The town, and much of the Kansas-Missouri borderland, was bloodied well before the war began as ‘free-staters’, who wanted no slaves to be allowed in the new state of Kansas, and ‘states-righters’, who wanted the federal government to keep its hands off a local state’s decisions, fought to the death in personal, and sometimes gang, warfare. By the time actual war was declared between north and south much of Missouri already looked like Syria looks today. And like the Syrian Muslims, these fighters all believed God was on their side.

We visited the site of the First Battle of Carthage today, where Union Troops from anti-slavery  St. Louis under a successful German immigrant commander, Franz Sigel were driven back through town by Confederates led by former Governor Jackson whom President Lincoln had had removed from office.
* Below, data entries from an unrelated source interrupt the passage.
(** A connection to such an address is refused where addresses are checked, and where names are when the
    name is the address. *)
Lemma endpoint_denied ip port : tor_endpoint ip port ->
  (forall domain, EffectiveDecision (CheckNetworkIP guarded domain (Some ip) port) = DecisionDeny) /\
  (forall lookup host, ParseIP (string_bytes (normal_domain host)) = Some ip ->
     EffectiveDecision (CheckNetworkCtx guarded lookup host port) = DecisionDeny).
Proof using.
  intros H. destruct (endpoint_verdict ip port H) as (v & t & Hv). split.
  - intros domain. unfold CheckNetworkIP. cbn [torChecker SetTorPolicy guarded mbind option_bind TorAdapter EvalConnect].
    rewrite Hv. apply gate_denies.
  - intros lookup host Hip. unfold CheckNetworkCtx. rewrite Hip.
    cbn [torChecker SetTorPolicy guarded mbind option_bind TorAdapter EvalConnect EvalOnionName]. rewrite Hv.
    unfold tor_EvalOnionName. destruct (_ || _); [apply gate_denies|]. destruct (_ || _); apply gate_denies.
Qed.

(** C39. Without any [tor:] configuration, whatever the rules of the policy allow and whatever relays
    the feed has delivered: executing a known Tor client is denied; a connection to a local SOCKS or
    control port, to a directory authority or to a relay of the feed is denied, both where the address
    is checked and on the live path of names, when the name is written as the address; and an onion name in any
    case, with or without a final dot, is denied on the path of names.  (A name that merely resolves to
    such an address, and the command check before execution, have no gate for Tor.) *)
Theorem tor_denied_by_default :
  (forall filename argv depth, ToLower (filepath_Base filename) ∈ DefaultTorClientBinaries ->
     EffectiveDecision (CheckExecve guarded filename argv depth) = DecisionDeny) /\
  (forall ip port, tor_endpoint ip port ->
     (forall domain, EffectiveDecision (CheckNetworkIP guarded domain (Some ip) port) = DecisionDeny) /\
     (forall lookup host, ParseIP (string_bytes (normal_domain host)) = Some ip ->
        EffectiveDecision (CheckNetworkCtx guarded lookup host port) = DecisionDeny)) /\
  (forall lookup host port, onion_name host ->
     EffectiveDecision (CheckNetworkCtx guarded lookup host port) = DecisionDeny).
Proof using.
  split_and!; [|apply endpoint_denied|].
  - intros filename argv depth Hb. unfold CheckExecve. cbn [torChecker SetTorPolicy guarded mbind option_bind TorAdapter EvalExecve].
    unfold tor_EvalExecve. rewrite default_active, default_tor_cfg. cbn [negb orb rt_Vectors ResolveTorConfig rv_Processes].
    assert (Hin : ToLower (filepath_Base filename) ∈ tp_binBasenames default_tor).
    { assert (He : tp_binBasenames default_tor = list_to_set DefaultTorClientBinaries) by (unfold default_tor; by destruct relays).
      rewrite He. by apply elem_of_list_to_set. }
    cbn. rewrite bool_decide_eq_true_2 by done. cbn [orb]. rewrite default_denies. reflexivity.
  - intros lookup host port Hh. unfold CheckNetworkCtx. cbn [torChecker SetTorPolicy guarded mbind option_bind TorAdapter EvalOnionName].
    unfold tor_EvalOnionName. rewrite default_active, default_tor_cfg, (onion_name_found _ Hh), orb_true_r.
    cbn. apply gate_denies.
Qed.

End Default.

Lemma tor_denied_by_default_witness :
  EffectiveDecision (@CheckExecve latin_case (@guarded latin_case E0 None) "/usr/bin/TorSocks" [] 0) = DecisionDeny /\
  EffectiveDecision (@CheckNetworkCtx latin_case (@guarded latin_case E0 None) (fun _ => None) " 127.0.0.1" 9050) = DecisionDeny /\
  EffectiveDecision (@CheckNetworkCtx latin_case (@guarded latin_case E0 None) (fun _ => None) "Example.ONION." 443) = DecisionDeny.
Proof.
  split_and!.
  - apply (proj1 (@tor_denied_by_default latin_case E0 None)). decide_vm.
  - apply (fun H => proj2 (proj1 (proj2 (@tor_denied_by_default latin_case E0 None)) (v4_prefix ++ [127; 0; 0; 1]) 9050 H));
      [left; split; [vm_compute; reflexivity|left]|vm_compute; reflexivity].
  - apply (proj2 (proj2 (@tor_denied_by_default latin_case E0 None))). split; [|exists (string_bytes "example"); right; vm_compute; reflexivity].
    unfold graphic. decide_vm.
Defined.

End GuardTheorems.
Export GuardTheorems.
Definition riskTierNames : list string := ["safe"; "low"; "medium"; "high"; "critical"].

Definition tierString (t : RiskTier) : string :=
  default "unknown" (riskTierNames !! Z.to_nat t).

Definition Compare (t other : RiskTier) : Z := t - other.

End RiskTier.
Export RiskTier.

(** ** Operation groups ([group.go]) *)
Module Group.

Definition Group := Z.
Definition GroupRead : Group := 1.
Definition GroupWrite : Group := 2.
Definition GroupModify : Group := 3.
Definition GroupDelete : Group := 4.
Definition GroupBulkLoad : Group := 5.
Definition GroupBulkExport : Group := 6.
Definition GroupSchemaCreate : Group := 7.
Definition GroupSchemaAlter : Group := 8.
Definition GroupSchemaDestroy : Group := 9.
Definition GroupPrivilege : Group := 10.
Definition GroupTransaction : Group := 11.
Definition GroupSession : Group := 12.
Definition GroupMaintenance : Group := 13.
Definition GroupLock : Group := 14.
Definition GroupNotify : Group := 15.
Definition GroupProcedural : Group := 16.
Definition GroupUnsafeIO : Group := 17.
Definition GroupUnknown : Group := 18.

Record groupInfo := { gi_name : string; gi_tier : RiskTier }.
Lemma fold_raise_in cov b :
  fold_left (fun b r => raise_verb (fold_verb r) b) cov b = b \/
  exists r, In r cov /\ fold_verb r = fold_left (fun b r => raise_verb (fold_verb r) b) cov b.
Proof.
  revert b. induction cov as [|x cov IH]; intros b; simpl; [by left|].
  destruct (IH (raise_verb (fold_verb x) b)) as [Heq|(r & ? & ?)]; [|right; eauto].
  rewrite Heq. unfold raise_verb. case_match; [right; eauto|by left].
Qed.

(** What [foldCoverageRules] promises on a non-empty list of non-deny rules. *)
Record fold_spec (cov : list compiledStatementRule) (d : effectDecision) : Prop := {
  fs_bound : forall r, In r cov -> iv_num (internal_of (csr_verb r)) <= iv_num (ed_verb d);
  fs_rule : exists r, ed_rule d = Some r /\ In r cov /\ internal_of (csr_verb r) = ed_verb d;
  fs_approve : forall r, In r (ed_contributingApprove d) -> In r cov /\ csr_verb r = VerbApprove;
  fs_approve_all : forall r, In r cov -> csr_verb r = VerbApprove ->
    exists r', In r' (ed_contributingApprove d) /\ sr_Name (csr_src r') = sr_Name (csr_src r);
  fs_audit : forall r, In r (ed_contributingAudit d) -> In r cov /\ csr_verb r = VerbAudit
}.

Lemma head_In {A} (l : list A) : l <> [] -> exists x, head l = Some x /\ In x l.
Proof. destruct l as [|x l]; [done|]. intros _. exists x. split; [done|by left]. Qed.

Lemma filter_has_verb v cov r :
  In r (List.filter (has_verb v) cov) <-> In r cov /\ csr_verb r = v.
Proof. rewrite filter_In. unfold has_verb. by rewrite bool_decide_eq_true. Qed.

Lemma head_dedup v cov r :
  In r cov -> csr_verb r = v ->
  exists x, head (dedup_by_name ∅ (List.filter (has_verb v) cov)) = Some x /\ In x cov /\
    csr_verb x = v.
Proof.
  intros Hr Hv.
  destruct (dedup_by_name_rep ∅ (List.filter (has_verb v) cov) r) as (r' & Hr' & _);
    [by apply filter_has_verb|set_solver|].
  destruct (head_In (dedup_by_name ∅ (List.filter (has_verb v) cov))) as (x & Hh & Hx);
    [by intros Hnil; rewrite Hnil in Hr'|].
  exists x. apply dedup_by_name_sub, filter_has_verb in Hx as [? ?]. done.
Qed.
But the real destruction of the county occurred after the Union had won Missouri for the Union. It was then that President Jefferson of the Confederacy authorized certain officers of the former Missouri Confederate troops to create bands of guerillas to fight behind Union lines.  


If these bands had kept to strictly military targets perhaps they would have written just another chapter in America’s war, but these groups were often led and made up of neighbors of pro-Union families who they had personal reasons for hating as well as political. And so, in addition to destroying US Army materiel, they attacked, burned, and destroyed the lives of persons they felt had wronged them in the past.  Even Carthage itself was eventually burned to the ground.

So much for my civil War history lesson today.  The rest of my pics from the Carthage Civil War Museum, and the story of the lusty and rebellious Belle Starr, of Carthage, of course, will be on Facebook.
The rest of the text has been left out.